(Extracted records Opens)

(** ** Properties *)

(** C28 What is set is what the server reads: a statement with no more
    parameters than the query, each a value of its type, is bound without an
    assertion; the server then reads every parameter back, integers of every
    width and sign, text and binary by their length, and [NULL]; binds beyond
    the parameters are not touched. *)
Theorem BindParameters_correct (stmt : PreparedStatementBase) (m : MySQLPreparedStatement) :
  Forall param_ok (_statementData stmt) → length (_statementData stmt) ≤ _paramCount m →
  length (_statementData stmt) < 256 → length (_bind m) = _paramCount m →
  ∃ m', BindParameters stmt m = Done m' ∧
    (∀ i p, _statementData stmt !! i = Some p →
       ∃ b, _bind m' !! i = Some b ∧ read_bind b = Some (sql_of p)) ∧
    (∀ i, length (_statementData stmt) ≤ i → _bind m' !! i = _bind m !! i).
Proof.
  intros Hok Hc H256 Hl.
  destruct (BindParameters_loop_ok (_statementData stmt) 0 m Hok Hc H256 Hl)
    as (m' & Hrun & _ & _ & _ & _ & Hout & Hin).
  exists m'. split; [done|]. split; [done|]. intros i Hi. apply Hout. by right.
Qed.

Definition ex_stmt : PreparedStatementBase :=
  mk_PreparedStatementBase 3 [true; true; true; true]
    [PInt int16 (-2); PString "a'b"; PNull; PInt uint64 18446744073709551615].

(Extracted records Closes)

■ **Description of the task**
Only the lines from the one containing "width and sign, text" through the final line above should be duplicated, exactly as they stand.

■ **Task output**
    width and sign, text and binary by their length, and [NULL]; binds beyond
    the parameters are not touched. *)
Theorem BindParameters_correct (stmt : PreparedStatementBase) (m : MySQLPreparedStatement) :
  Forall param_ok (_statementData stmt) → length (_statementData stmt) ≤ _paramCount m →
  length (_statementData stmt) < 256 → length (_bind m) = _paramCount m →
  ∃ m', BindParameters stmt m = Done m' ∧
    (∀ i p, _statementData stmt !! i = Some p →
       ∃ b, _bind m' !! i = Some b ∧ read_bind b = Some (sql_of p)) ∧
    (∀ i, length (_statementData stmt) ≤ i → _bind m' !! i = _bind m !! i).
Proof.
  intros Hok Hc H256 Hl.
  destruct (BindParameters_loop_ok (_statementData stmt) 0 m Hok Hc H256 Hl)
    as (m' & Hrun & _ & _ & _ & _ & Hout & Hin).
  exists m'. split; [done|]. split; [done|]. intros i Hi. apply Hout. by right.
Qed.

Definition ex_stmt : PreparedStatementBase :=
  mk_PreparedStatementBase 3 [true; true; true; true]
    [PInt int16 (-2); PString "a'b"; PNull; PInt uint64 18446744073709551615].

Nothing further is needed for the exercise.